In the acrobatic chapter, mention was made of a pair of rudimentary hind limbs in some of the boas. Externally the derm is condensed into ‘claws’ or ‘hooks.’ In form they are merely long, simple appendages, which in the largest boas are about as big as a finger. Claws and hooks they are in the matter of use, being a pair, and they no doubt assist the climbing snakes in grasping.

As a condensed form of the tegument, they are included in this chapter; but as they are truly vestiges of limbs, I will digress a moment to add a word.

Says Darwin on rudimentary and atrophied limbs: ‘The disuse of parts leads to their reduced size: and the result is inherited.’ Some tame little lizards in my possession—our native species—when crawling about their cages scratching the sand or pushing their way among the moss and rubbish, frequently made use of their fore legs only, allowing the hind legs to drag after them, not because the latter were in any way injured, but simply because the lizards could do well enough without them. They were folded back or permitted to lie passively prone against the tail, while the arms and exquisite little hands were sufficient for the work required. They reminded one of Darwin’s words, and though my style of talking to my pets was such as to suit lizard comprehension solely, I did sometimes warn them in plain English. ‘If you don’t give your legs sufficient exercise, they will dwindle away by and by, and your descendants will have no hind legs at all!’

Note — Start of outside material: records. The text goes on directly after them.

Lemma repay_loan_inv b ais kv v kt t ais' change :
  repay_loan b ais (kv, AToken v) (kt, AToken t) = Done (ais', change) ->
  let repay := Z.max 0 (ta_amount t - bk_flash_loan_token_account_initial b) in
  change = fx_int (repay - bk_flash_loan_approved_amount b) /\
  ais' = (if 0 <? repay then moved_tokens ais kt kv t v repay else ais).
Proof.
  unfold repay_loan. simpl. intros E. apply bind_Done_inv in E as (a & Ea & E). apply fx_from_int_inv in Ea as ->.
  apply bind_Done_inv in E as (c & Ec & E). apply fx_neg_inv in Ec as ->.
  destruct (Z.ltb_spec (bk_flash_loan_token_account_initial b) (ta_amount t)) as [Hp|Hp].
  - apply bind_Done_inv in E as (r & Er & E). apply u64_inv in Er as [-> _].
    apply bind_Done_inv in E as (ais1 & Et & E). apply transfer_tokens_inv in Et as [-> _].
    apply bind_Done_inv in E as (r & Er & E). apply fx_from_int_inv in Er as ->.
    apply bind_Done_inv in E as (d & Ed & E). apply fx_add_inv in Ed as ->. injection E as <- <-.
    rewrite Z.max_r by lia. rewrite (proj2 (Z.ltb_lt _ _)) by lia. split; [unfold fx_int; lia|done].
  - injection E as <- <-. rewrite Z.max_l by lia. split; [unfold fx_int; lia|done].
Qed.

Lemma loan_fees_inv b native ty rate change lo sw d : 0 <= bk_flash_loan_approved_amount b ->
  loan_fees b native ty rate change = Done (lo, sw, d) ->
  d = change - lo - sw /\ (ty <> FlashLoanSwap \/ 0 <= change -> sw = 0) /\
  lo = Z.max 0 (fx_int (bk_flash_loan_approved_amount b) - Z.max 0 native) * bk_loan_origination_fee_rate b / fx_scale.
Proof.
  unfold loan_fees. intros Ha E. apply bind_Done_inv in E as (a & Ea & E). apply fx_from_int_inv in Ea as ->.
  apply bind_Done_inv in E as (l & El & E). apply bind_Done_inv in E as (f & Ef & E). apply fx_mul_inv in Ef as ->.
  apply bind_Done_inv in E as (s & Es & E). apply bind_Done_inv in E as (d1 & Ed & E). apply fx_sub_inv in Ed as ->.
  apply bind_Done_inv in E as (d2 & Ed & E). apply fx_sub_inv in Ed as ->. injection E as <- <- <-.
  pose proof scale_pos. assert (0 <= fx_int (bk_flash_loan_approved_amount b)) by (unfold fx_int; nia). split_and!; [done|..].
  - intros Hs. replace (_ && _) with false in Es; [by injection Es as <-|]. symmetry. apply andb_false_iff.
    destruct Hs as [Hs|Hs]; [right; by apply bool_decide_eq_false|left; lia].
  - do 2 f_equal. destruct (Z.ltb_spec 0 native); [|injection El as <-; lia].
    apply bind_Done_inv in El as (x & Ex & El). apply fx_sub_inv in Ex as ->. injection El as <-. lia.
Qed.

(** A position changed by [d] without a loan fee. *)
Definition changed (b : Bank) (p : TokenPosition) (d : Z) (b' : Bank) (p' : TokenPosition) (active : bool) : Prop :=
  if 0 <=? d then deposited b p d (negb (Token.is_in_use p)) b' p' active
  else exists r, withdrawn b p (- d) false (negb (Token.is_in_use p)) b' p' r /\ active = wr_position_is_active r.

Lemma change_without_fee_inv b p d now b' p' active : indexes_ok b -> 0 <= bk_loan_origination_fee_rate b ->
  change_without_fee b p d now = Done (b', p', active) -> changed b p d b' p' active.
Proof.
  intros HI HR E. unfold change_without_fee in E. unfold changed. destruct (0 <=? d).
  - by eapply deposit_internal_wrapper_spec.
  - apply bind_Done_inv in E as (n & En & E). apply fx_neg_inv in En as ->.
    unfold withdraw_without_fee in E. apply bind_Done_inv in E as ([[b1 p1] r] & Ew & E). injection E as <- <- <-.
    exists r. split; [|done]. by eapply withdraw_internal_wrapper_spec.
Qed.

Lemma book_change_inv b p ty rate change price now b' p' active : indexes_ok b -> 0 <= bk_loan_origination_fee_rate b ->
  0 <= bk_flash_loan_approved_amount b ->
  book_change b p ty rate change price now = Done (b', p', active) ->
  exists lo sw b1,
    lo = Z.max 0 (fx_int (bk_flash_loan_approved_amount b) - Z.max 0 (value b p)) * bk_loan_origination_fee_rate b / fx_scale /\
    (ty <> FlashLoanSwap \/ 0 <= change -> sw = 0) /\
    changed (set_bk_collected_fees_native b (bk_collected_fees_native b + lo + sw)) p (change - lo - sw) b1 p' active /\
    b' = on_loan b1 0 U64_MAX.
Proof.
  intros HI HR HA E. unfold book_change in E. apply bind_Done_inv in E as (nat & En & E). apply native_value in En as ->.
  apply bind_Done_inv in E as ([[lo sw] d] & Ef & E). apply loan_fees_inv in Ef as (-> & Hsw & Hlo); [|done].
  apply bind_Done_inv in E as (c1 & Ec & E). apply fx_add_inv in Ec as ->.
  apply bind_Done_inv in E as (c2 & Ec & E). apply fx_add_inv in Ec as ->.
  apply bind_Done_inv in E as (na & _ & E). apply bind_Done_inv in E as (u1 & _ & E).
  apply bind_Done_inv in E as ([[b1 p1] act] & Eb & E). apply bind_Done_inv in E as (u2 & _ & E). injection E as <- <- <-.
  exists lo, sw, b1. split_and!; try done. eapply change_without_fee_inv; [|done|exact Eb]. by destruct HI; constructor.
Qed.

After thus moralizing to the unheeding lacertines, it was with secret gratification that one heard Professor Huxley, in his Lecture on ‘Snakes’ at the London Institution, Dec. 1, 1879, say—as nearly as I can remember—‘In evolution or a gradual change, the lizard found it profitable to lose its legs and become a snake; all modifications are an improvement to the creature, putting it in a better condition.’ In this ‘better condition,’ therefore, does the slow-worm find itself, when it glides noiselessly, and almost without stirring a blade of grass, into its burrow. In other lizards one may sometimes observe that the hind legs are most used in scratching and pushing the earth away. Thus, in the constricting snakes—these descendants of some pre-ophidian lizards—the unused limbs have become obsolete; and the spine, gaining strength with increased action, has at length become to the constrictors their hands, feet, arms, and legs, and endowed with those wondrous capabilities which were described in chap. xii.

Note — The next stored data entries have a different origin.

(* ===== verification/SerumSpec.v ===== *)
(** * Specification of the spot market instructions

    What the vaults gain or lose through the spot market is credited or charged to the
    token positions, up to the rounding of the positions; settling charges the loans that
    became real exactly once; an order is placed only within the limits of the banks and
    with the health of the account kept. *)

From stdpp Require Import base numbers option list.
From Stdlib Require Import ZArith Lia SpecFloat.
From S2P Require Import Prelude FixedPoint HealthType TokenPosition OrderTypes Nodes Oracle StablePrice Bank BankSpec Group Serum3 PerpMarket PerpPosition MangoAccount MangoAccountSpec HealthCache AccountRetriever TokenInstructions TokenInstructionsSpec TokenLiquidationSpec PerpInstructions SwapInstructions FlashLoanSpec SerumOrders SerumInstructions.

Open Scope Z_scope.

Section spec.
Context `{FixedLaws}.

(** ** Conservation in a bank

    [d] tokens came in for the position, up to the rounding of [n] changes in its favour,
    and [f] for the fees that the bank collects. A rest below one token becomes dust of the
    bank, but not while the position is in use. *)
Record conserved (b : Bank) (p : TokenPosition) (b' : Bank) (p' : TokenPosition) (d f n : Z) : Prop := {
  cs_moved : moved b p b' p';
  cs_rate : bk_loan_origination_fee_rate b' = bk_loan_origination_fee_rate b;
  cs_token : bk_token_index b' = bk_token_index b;
  cs_fees : bk_collected_fees_native b' = bk_collected_fees_native b + f;
  cs_dust : Token.is_in_use p = true -> bk_dust b' = bk_dust b;
  cs_amount : d <= value b' p' - value b p + (bk_dust b' - bk_dust b) <= d + n * unit_value b
}.

Lemma moved_unit b p b' p' : moved b p b' p' -> unit_value b' = unit_value b.
Proof. intros M. unfold unit_value. by rewrite (mv_deposit_index _ _ _ _ M), (mv_borrow_index _ _ _ _ M). Qed.

Lemma conserved_refl b p : conserved b p b p 0 0 0.
Proof. split; done || lia. Qed.

Lemma conserved_trans b1 p1 b2 p2 b3 p3 d1 d2 f1 f2 n1 n2 :
  conserved b1 p1 b2 p2 d1 f1 n1 -> conserved b2 p2 b3 p3 d2 f2 n2 -> conserved b1 p1 b3 p3 (d1 + d2) (f1 + f2) (n1 + n2).
Proof.
  intros [M1 R1 T1 F1 D1 A1] [M2 R2 T2 F2 D2 A2]. rewrite (moved_unit _ _ _ _ M1) in A2.
  split; [by eapply moved_trans|congruence..|lia| |lia].
  intros Hu. rewrite D2; [by apply D1|]. unfold Token.is_in_use in *. by rewrite (mv_in_use _ _ _ _ M1).
Qed.

Lemma conserved_indexes b p b' p' d f n : conserved b p b' p' d f n -> indexes_ok b -> indexes_ok b'.
Proof. intros [M _ _ _ _ _]. by eapply moved_indexes. Qed.

Lemma touched_token b b' : touched b b' -> bk_token_index b' = bk_token_index b.
Proof. intros T. exact (f_equal bk_token_index T). Qed.

Lemma unit_value_pos b : indexes_ok b -> 0 < unit_value b.
Proof.
  intros [Hd Hb]. unfold unit_value. pose proof scale_pos.
  pose proof (Z.div_pos (Z.max (bk_deposit_index b) (bk_borrow_index b)) fx_scale). lia.
Qed.

Lemma value_zero b p : tp_indexed_position p = 0 -> value b p = 0.
Proof. intros E. unfold value. by rewrite E. Qed.

(** A deposit leaves the collected fees alone. *)
Lemma deposit_fees b t a d now b' t' active :
  deposit_internal_wrapper b t a d now = Done (b', t', active) -> bk_collected_fees_native b' = bk_collected_fees_native b.
Proof.
  unfold deposit_internal_wrapper, deposit_internal, add_to_deposits. intros E.
  apply bind_Done_inv in E as ([[b1 t1] r] & E & E2). apply bind_Done_inv in E2 as (t2 & _ & E2). injection E2 as <- _ _.
  apply bind_Done_inv in E as (u & _ & E). apply bind_Done_inv in E as (v & _ & E).
  destruct (v <? 0); [|by inv_run].
  apply bind_Done_inv in E as (n & _ & E). apply bind_Done_inv in E as (b2 & Eu & E).
  apply update_net_borrows_same in Eu as (st & m & ->). inv_run. repeat case_match; by inv_run.
Qed.

Lemma deposit_conserved b p a now b' p' active : indexes_ok b ->
  deposit b p a now = Done (b', p', active) -> conserved b p b' p' a 0 1.
Proof.
  intros HI E. unfold deposit in E. pose proof (deposit_fees _ _ _ _ _ _ _ _ E) as Hf. pose proof (deposit_touched _ _ _ _ _ _ _ _ E) as T.
  apply deposit_internal_wrapper_spec in E as (Ha & M & Hr); [|done]. pose proof (unit_value_pos b HI).
  split; [done|by apply touched_rate|by apply touched_token|lia|..].
  - intros Hu. rewrite Hu in Hr. destruct active; [apply Hr|by destruct Hr].
  - destruct active; [lia|]. destruct Hr as (_ & Hz & Hd & _). rewrite (value_zero b' p' Hz). lia.
Qed.

Lemma withdraw_conserved b p a now b' p' r : indexes_ok b -> 0 <= bk_loan_origination_fee_rate b ->
  withdraw_internal_wrapper b p a false (negb (Token.is_in_use p)) now = Done (b', p', r) -> conserved b p b' p' (- a) 0 1.
Proof.
  intros HI HR E. pose proof (withdraw_touched _ _ _ _ _ _ _ _ _ E) as T.
  apply withdraw_internal_wrapper_spec in E as (Ha & M & Hf & _ & Hc & Hr); [|done..]. pose proof (unit_value_pos b HI).
  assert (Hz : wr_loan_origination_fee r = 0) by (rewrite Hf; by destruct (0 <? _)). rewrite Hz in *.
  split; [done|by apply touched_rate|by apply touched_token|lia|..].
  - intros Hu. rewrite Hu in Hr. destruct (wr_position_is_active r); [apply Hr|by destruct Hr].
  - destruct (wr_position_is_active r); [lia|]. destruct Hr as (_ & Hi & Hd & _). rewrite (value_zero b' p' Hi). lia.
Qed.

Lemma change_conserved b p d now b' p' active : indexes_ok b -> 0 <= bk_loan_origination_fee_rate b ->
  (if 0 <=? d then deposit b p d now else n ← fx_neg d; withdraw_without_fee b p n now) = Done (b', p', active) ->
  conserved b p b' p' d 0 1 /\ bk_potential_serum_tokens b' = bk_potential_serum_tokens b.
Proof.
  intros HI HR E. destruct (0 <=? d).
  { split; [by eapply deposit_conserved|]. exact (f_equal bk_potential_serum_tokens (deposit_touched _ _ _ _ _ _ _ _ E)). }
  apply bind_Done_inv in E as (n & En & E). apply fx_neg_inv in En as ->.
  apply bind_Done_inv in E as ([[b1 p1] r] & Ew & E). injection E as <- <- <-. split.
  - rewrite <- (Z.opp_involutive d). by eapply withdraw_conserved.
  - exact (f_equal bk_potential_serum_tokens (withdraw_touched _ _ _ _ _ _ _ _ _ Ew)).
Qed.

To return to the integument. As one of its developments, the hood of the cobra may be included in this chapter, the skin here exhibiting its extensile or expansive construction. It is the longer ribs, about twenty pairs nearest the head (see p. 33), which really do form the hood. These anterior ribs, gradually increasing in length and decreasing again, are not connected with the ventral scales in the same way as those on which the snake progresses, but can be elevated or expanded in the manner familiar to the reader; they then support the extended skin exactly in the way that the ribs of a lined parasol support the fabric; only while the ribs of the parasol spring from a common centre, the ribs of the cobra are attached to its vertebræ, requiring no other agency than the will of the owner. The action of the ribs as expressive of emotion, in several species of snakes, was mentioned page 150. In the ‘hooded’ snakes (naja), it is seen in an extreme degree. Facing you, the angry cobra displays these umbra-like expanded ribs, while the form of the ‘neck’ or vertebral column in the centre is prominently perceptible. When at rest, they all lie flat one over the other, like the ribs of a closed parasol.

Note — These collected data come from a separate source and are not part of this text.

(* ===== verification/AccountLayout.v ===== *)
(** * The bytes of a mango account

    state/mango_account.rs: behind the fixed part, an account has five arrays of slots
    (token positions, spot open orders, perp positions, perp open orders and conditional
    swaps), whose lengths are in front of them. Resizing moves the slots in use within the
    same bytes. A slot is the bytes of its struct; of these bytes only the ones that say
    whether the slot is in use are looked at. *)

From stdpp Require Import base numbers option list.
From Stdlib Require Import ZArith Lia.
From S2P Require Import Prelude.

Open Scope nat_scope.

(** ** Bytes *)

(** [data[offset..offset + len]]; slicing out of range panics. *)
Definition slice (data : list Z) (offset len : nat) : list Z := take len (drop offset data).

Definition read (data : list Z) (offset len : nat) : outcome (list Z) :=
  _ ← assert_ (offset + len <=? length data); Done (slice data offset len).

(** [data[offset..].copy_from_slice(bytes)]. *)
Definition write (data : list Z) (offset : nat) (bytes : list Z) : outcome (list Z) :=
  _ ← assert_ (offset + length bytes <=? length data);
  Done (take offset data ++ bytes ++ drop (offset + length bytes) data).

(** [sol_memmove]: also right when the ranges overlap. *)
Definition memmove (data : list Z) (dst src len : nat) : outcome (list Z) :=
  bytes ← read data src len; write data dst bytes.

(** Little-endian integers. *)
Fixpoint le_value (bytes : list Z) : Z :=
  match bytes with [] => 0 | b :: bytes => b + 256 * le_value bytes end%Z.

Fixpoint le_bytes (n : nat) (v : Z) : list Z :=
  match n with O => [] | S n => (v mod 256)%Z :: le_bytes n (v / 256)%Z end.

(** ** Slots *)

Record SlotKind := mkSlotKind {
  sk_size : nat;
  sk_is_active : list Z -> bool;
  sk_default : list Z
}.

(** The [u16] at an offset is not [u16::MAX]. *)
Definition index_is_set (offset : nat) (slot : list Z) : bool := negb (le_value (slice slot offset 2) =? U16_MAX)%Z.

Definition zeros (n : nat) : list Z := replicate n 0%Z.
Definition ones (n : nat) : list Z := replicate n 255%Z.

(** [token_index] is at 16. *)
Definition token_slot : SlotKind := mkSlotKind 184 (index_is_set 16) (zeros 16 ++ ones 2 ++ zeros 166).

(** [market_index], [base_token_index] and [quote_token_index] are at 48, 50 and 52. *)
Definition serum3_slot : SlotKind := mkSlotKind 120 (index_is_set 48) (zeros 48 ++ ones 6 ++ zeros 66).

(** [market_index] comes first. *)
Definition perp_slot : SlotKind := mkSlotKind 304 (index_is_set 0) (ones 2 ++ zeros 302).

(** [market] is at 2. *)
Definition perp_oo_slot : SlotKind := mkSlotKind 96 (index_is_set 2) (zeros 2 ++ ones 2 ++ zeros 92).

(** [expiry_timestamp] is at 40, the token indexes at 80 and 82, [is_configured] at 84. *)
Definition tcs_slot : SlotKind :=
  mkSlotKind 200 (fun slot => le_value (slice slot 84 1) =? 1)%Z (zeros 40 ++ ones 8 ++ zeros 32 ++ ones 4 ++ zeros 116).

(** ** The header *)

Definition BORSH_VEC_PADDING_BYTES : nat := 4.
Definition BORSH_VEC_SIZE_BYTES : nat := 4.
Definition DEFAULT_MANGO_ACCOUNT_VERSION : Z := 1.
Definition DYNAMIC_RESERVED_BYTES : nat := 64.

Record MangoAccountDynamicHeader := mkHeader {
  hd_token_count : nat;
  hd_serum3_count : nat;
  hd_perp_count : nat;
  hd_perp_oo_count : nat;
  hd_token_conditional_swap_count : nat
}.

Module Layout.

Definition dynamic_token_vec_offset : nat := 8 + BORSH_VEC_PADDING_BYTES.

Definition dynamic_serum3_vec_offset (token_count : nat) : nat :=
  dynamic_token_vec_offset + (BORSH_VEC_SIZE_BYTES + sk_size token_slot * token_count) + BORSH_VEC_PADDING_BYTES.

Definition dynamic_perp_vec_offset (token_count serum3_count : nat) : nat :=
  dynamic_serum3_vec_offset token_count + (BORSH_VEC_SIZE_BYTES + sk_size serum3_slot * serum3_count) + BORSH_VEC_PADDING_BYTES.

Definition dynamic_perp_oo_vec_offset (token_count serum3_count perp_count : nat) : nat :=
  dynamic_perp_vec_offset token_count serum3_count + (BORSH_VEC_SIZE_BYTES + sk_size perp_slot * perp_count)
  + BORSH_VEC_PADDING_BYTES.

Definition dynamic_token_conditional_swap_vec_offset (token_count serum3_count perp_count perp_oo_count : nat) : nat :=
  dynamic_perp_oo_vec_offset token_count serum3_count perp_count
  + (BORSH_VEC_SIZE_BYTES + sk_size perp_oo_slot * perp_oo_count) + BORSH_VEC_PADDING_BYTES.

Definition dynamic_reserved_bytes_offset
    (token_count serum3_count perp_count perp_oo_count token_conditional_swap_count : nat) : nat :=
  dynamic_token_conditional_swap_vec_offset token_count serum3_count perp_count perp_oo_count
  + (BORSH_VEC_SIZE_BYTES + sk_size tcs_slot * token_conditional_swap_count).

Definition dynamic_size (token_count serum3_count perp_count perp_oo_count token_conditional_swap_count : nat) : nat :=
  dynamic_reserved_bytes_offset token_count serum3_count perp_count perp_oo_count token_conditional_swap_count
  + DYNAMIC_RESERVED_BYTES.

(** The fixed part has 400 bytes. *)
Definition space (token_count serum3_count perp_count perp_oo_count token_conditional_swap_count : nat) : nat :=
  8 + 400 + dynamic_size token_count serum3_count perp_count perp_oo_count token_conditional_swap_count.

Definition account_size (h : MangoAccountDynamicHeader) : nat :=
  space (hd_token_count h) (hd_serum3_count h) (hd_perp_count h) (hd_perp_oo_count h) (hd_token_conditional_swap_count h).

Definition token_offset (h : MangoAccountDynamicHeader) (raw_index : nat) : nat :=
  dynamic_token_vec_offset + BORSH_VEC_SIZE_BYTES + raw_index * sk_size token_slot.

Definition serum3_offset (h : MangoAccountDynamicHeader) (raw_index : nat) : nat :=
  dynamic_serum3_vec_offset (hd_token_count h) + BORSH_VEC_SIZE_BYTES + raw_index * sk_size serum3_slot.

Definition perp_offset (h : MangoAccountDynamicHeader) (raw_index : nat) : nat :=
  dynamic_perp_vec_offset (hd_token_count h) (hd_serum3_count h) + BORSH_VEC_SIZE_BYTES + raw_index * sk_size perp_slot.

Definition perp_oo_offset (h : MangoAccountDynamicHeader) (raw_index : nat) : nat :=
  dynamic_perp_oo_vec_offset (hd_token_count h) (hd_serum3_count h) (hd_perp_count h) + BORSH_VEC_SIZE_BYTES
  + raw_index * sk_size perp_oo_slot.

Definition token_conditional_swap_offset (h : MangoAccountDynamicHeader) (raw_index : nat) : nat :=
  dynamic_token_conditional_swap_vec_offset (hd_token_count h) (hd_serum3_count h) (hd_perp_count h) (hd_perp_oo_count h)
  + BORSH_VEC_SIZE_BYTES + raw_index * sk_size tcs_slot.

Definition reserved_bytes_offset (h : MangoAccountDynamicHeader) : nat :=
  dynamic_reserved_bytes_offset (hd_token_count h) (hd_serum3_count h) (hd_perp_count h) (hd_perp_oo_count h)
    (hd_token_conditional_swap_count h).

Definition zero : MangoAccountDynamicHeader := mkHeader 0 0 0 0 0.

Definition expected_health_accounts (h : MangoAccountDynamicHeader) : nat :=
  hd_token_count h * 2 + hd_serum3_count h + hd_perp_count h * 2.

Definition max_health_accounts : nat := 28.

Definition check_resize_from (h prev : MangoAccountDynamicHeader) : outcome unit :=
  _ ← (if expected_health_accounts prev <? expected_health_accounts h
       then require (expected_health_accounts h <=? max_health_accounts) ERequireGte else Done tt);
  _ ← (if hd_perp_oo_count prev <? hd_perp_oo_count h then require (hd_perp_oo_count h <=? 64) ERequireGte else Done tt);
  if hd_token_conditional_swap_count prev <? hd_token_conditional_swap_count h
  then require (hd_token_conditional_swap_count h <=? 64) ERequireGte else Done tt.

(** A length in front of an array: a [u32] that must fit a [u8]. *)
Definition read_count (data : list Z) (offset : nat) : outcome nat :=
  bytes ← read data offset BORSH_VEC_SIZE_BYTES;
  n ← u8 (le_value bytes);
  Done (Z.to_nat n).

(** Accounts without conditional swaps end before the last array. *)
Definition from_bytes (data : list Z) : outcome MangoAccountDynamicHeader :=
  version ← read data 0 1;
  if (le_value version =? 1)%Z then
    token_count ← read_count data dynamic_token_vec_offset;
    serum3_count ← read_count data (dynamic_serum3_vec_offset token_count);
    perp_count ← read_count data (dynamic_perp_vec_offset token_count serum3_count);
    perp_oo_count ← read_count data (dynamic_perp_oo_vec_offset token_count serum3_count perp_count);
    let tcs_offset := dynamic_token_conditional_swap_vec_offset token_count serum3_count perp_count perp_oo_count in
    tcs_count ← (if tcs_offset + BORSH_VEC_SIZE_BYTES <? length data then read_count data tcs_offset else Done 0);
    Done (mkHeader token_count serum3_count perp_count perp_oo_count tcs_count)
  else Fail (EMango NotImplementedError).

Definition initialize (data : list Z) : outcome (list Z) := write data 0 (le_bytes 1 DEFAULT_MANGO_ACCOUNT_VERSION).

(** ** Resizing *)

(** The loop that moves the slots in use to the front of an array at [start]: [i] is the
    next slot and [active] the number of slots in use before it. *)
Fixpoint defrag (k : SlotKind) (start n i active : nat) (data : list Z) : outcome (list Z * nat) :=
  match n with
  | O => Done (data, active)
  | S n =>
      slot ← read data (start + i * sk_size k) (sk_size k);
      if negb (sk_is_active k slot) then defrag k start n (S i) active data
      else
        data ← (if negb (i =? active)
                then memmove data (start + active * sk_size k) (start + i * sk_size k) (sk_size k)
                else Done data);
        defrag k start n (S i) (S active) data
  end.

(** The slots of an array that end with its last one in use. *)
Fixpoint blocked (k : SlotKind) (start n : nat) (data : list Z) : outcome nat :=
  match n with
  | O => Done O
  | S idx =>
      slot ← read data (start + idx * sk_size k) (sk_size k);
      if sk_is_active k slot then Done n else blocked k start idx data
  end.

(** The bytes to keep of an array: where they are, where they go, and how many. *)
Record Block := mkBlock {
  bl_old_start : nat;
  bl_new_start : nat;
  bl_len : nat
}.

Definition move_block (b : Block) (data : list Z) : outcome (list Z) :=
  memmove data (bl_new_start b) (bl_old_start b) (bl_len b).

(** First pass, from left to right: the blocks that move to the left. *)
Fixpoint move_left (bs : list Block) (data : list Z) : outcome (list Z) :=
  match bs with
  | [] => Done data
  | b :: bs =>
      data ← (if (bl_new_start b <? bl_old_start b) && (0 <? bl_len b) then move_block b data else Done data);
      move_left bs data
  end.

(** Second pass, from right to left: the blocks that move to the right. *)
Fixpoint move_right (bs : list Block) (data : list Z) : outcome (list Z) :=
  match bs with
  | [] => Done data
  | b :: bs =>
      data ← move_right bs data;
      if (bl_old_start b <? bl_new_start b) && (0 <? bl_len b) then move_block b data else Done data
  end.

(** The slots from [i] on become unused. *)
Fixpoint fill_default (k : SlotKind) (start n i : nat) (data : list Z) : outcome (list Z) :=
  match n with
  | O => Done data
  | S n => data ← write data (start + i * sk_size k) (sk_default k); fill_default k start n (S i) data
  end.

Definition write_borsh_vec_length_and_padding (data : list Z) (offset count : nat) : outcome (list Z) :=
  data ← write data (offset - BORSH_VEC_SIZE_BYTES - BORSH_VEC_PADDING_BYTES) (zeros BORSH_VEC_PADDING_BYTES);
  write data (offset - BORSH_VEC_SIZE_BYTES) (le_bytes BORSH_VEC_SIZE_BYTES (Z.of_nat count)).

Definition write_lengths (h : MangoAccountDynamicHeader) (data : list Z) : outcome (list Z) :=
  data ← write_borsh_vec_length_and_padding data (token_offset h 0) (hd_token_count h);
  data ← write_borsh_vec_length_and_padding data (serum3_offset h 0) (hd_serum3_count h);
  data ← write_borsh_vec_length_and_padding data (perp_offset h 0) (hd_perp_count h);
  data ← write_borsh_vec_length_and_padding data (perp_oo_offset h 0) (hd_perp_oo_count h);
  write_borsh_vec_length_and_padding data (token_conditional_swap_offset h 0) (hd_token_conditional_swap_count h).

(** The numbers of slots to keep, as a header. *)
Definition defrag_all (h : MangoAccountDynamicHeader) (data : list Z) : outcome (list Z * MangoAccountDynamicHeader) :=
  '(data, tokens) ← defrag token_slot (token_offset h 0) (hd_token_count h) 0 0 data;
  '(data, serum3) ← defrag serum3_slot (serum3_offset h 0) (hd_serum3_count h) 0 0 data;
  '(data, perps) ← defrag perp_slot (perp_offset h 0) (hd_perp_count h) 0 0 data;
  oos ← blocked perp_oo_slot (perp_oo_offset h 0) (hd_perp_oo_count h) data;
  '(data, tcs) ← defrag tcs_slot (token_conditional_swap_offset h 0) (hd_token_conditional_swap_count h) 0 0 data;
  Done (data, mkHeader tokens serum3 perps oos tcs).

(** The blocks that may move; token positions never do. *)
Definition blocks (old new used : MangoAccountDynamicHeader) : list Block :=
  [mkBlock (serum3_offset old 0) (serum3_offset new 0) (sk_size serum3_slot * hd_serum3_count used);
   mkBlock (perp_offset old 0) (perp_offset new 0) (sk_size perp_slot * hd_perp_count used);
   mkBlock (perp_oo_offset old 0) (perp_oo_offset new 0) (sk_size perp_oo_slot * hd_perp_oo_count used);
   mkBlock (token_conditional_swap_offset old 0) (token_conditional_swap_offset new 0)
     (sk_size tcs_slot * hd_token_conditional_swap_count used)].

Definition fill_all (new used : MangoAccountDynamicHeader) (data : list Z) : outcome (list Z) :=
  let fill k start n i := fill_default k start (n - i) i in
  data ← fill token_slot (token_offset new 0) (hd_token_count new) (hd_token_count used) data;
  data ← fill serum3_slot (serum3_offset new 0) (hd_serum3_count new) (hd_serum3_count used) data;
  data ← fill perp_slot (perp_offset new 0) (hd_perp_count new) (hd_perp_count used) data;
  data ← fill perp_oo_slot (perp_oo_offset new 0) (hd_perp_oo_count new) (hd_perp_oo_count used) data;
  fill tcs_slot (token_conditional_swap_offset new 0) (hd_token_conditional_swap_count new)
    (hd_token_conditional_swap_count used) data.

Definition resize_dynamic_content (old new : MangoAccountDynamicHeader) (data : list Z) :
    outcome (MangoAccountDynamicHeader * list Z) :=
  _ ← check_resize_from new old;
  '(data, used) ← defrag_all old data;
  _ ← require (hd_token_count used <=? hd_token_count new) ERequireGte;
  _ ← require (hd_serum3_count used <=? hd_serum3_count new) ERequireGte;
  _ ← require (hd_perp_count used <=? hd_perp_count new) ERequireGte;
  _ ← require (hd_perp_oo_count used <=? hd_perp_oo_count new) ERequireGte;
  _ ← require (hd_token_conditional_swap_count used <=? hd_token_conditional_swap_count new) ERequireGte;
  data ← move_left (blocks old new used) data;
  data ← move_right (blocks old new used) data;
  data ← fill_all new used data;
  data ← write data (reserved_bytes_offset new) (zeros DYNAMIC_RESERVED_BYTES);
  data ← write_lengths new data;
  Done (new, data).

End Layout.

In the way of external peculiarities the ‘gular fissure’ may be mentioned. It is merely a slight groove or crease extending from the chin longitudinally under the throat for a few inches or more, according to the size of the snake; a sort of wrinkle (fosse) to admit of expansion during the swallowing of prey.

Externally snakes have no indication of ears; therefore, in the way of integument, there is nothing to describe in their organ of hearing. But the eye covering is a beautiful and wonderful arrangement.

Snakes have no eyelids, and can therefore never close their eyes, a fact which has given rise to a vulgar belief that they never sleep. Their eyes are, however, well developed, particularly in those snakes which live above ground, and are covered with a transparent layer of the epidermis, forming a capsule which is moulted with the cuticle. Physiologists tell us that it is moistened with the lachrymal fluid. Bright and glistening is the serpent’s eye, except previous to desquamation, when, from the new skin forming beneath, it becomes opaque and dull, and the snake is blind for a few days more or less, according to its health at the time. Rymer Jones considers the transparent membrane cast with the slough a real eyelid in a framework of regular scales; Huxley (in the lecture already alluded to) said snakes’ eyelids are as if our two eyelids were joined. In form and appearance this moulted cuticle is singularly clear and shapely: on the outer side, like a miniature watchglass; but within it is a perfect cup, standing up and out from the surrounding scales like a cup in a saucer, the rounded base of which is the transparent skin, as here seen.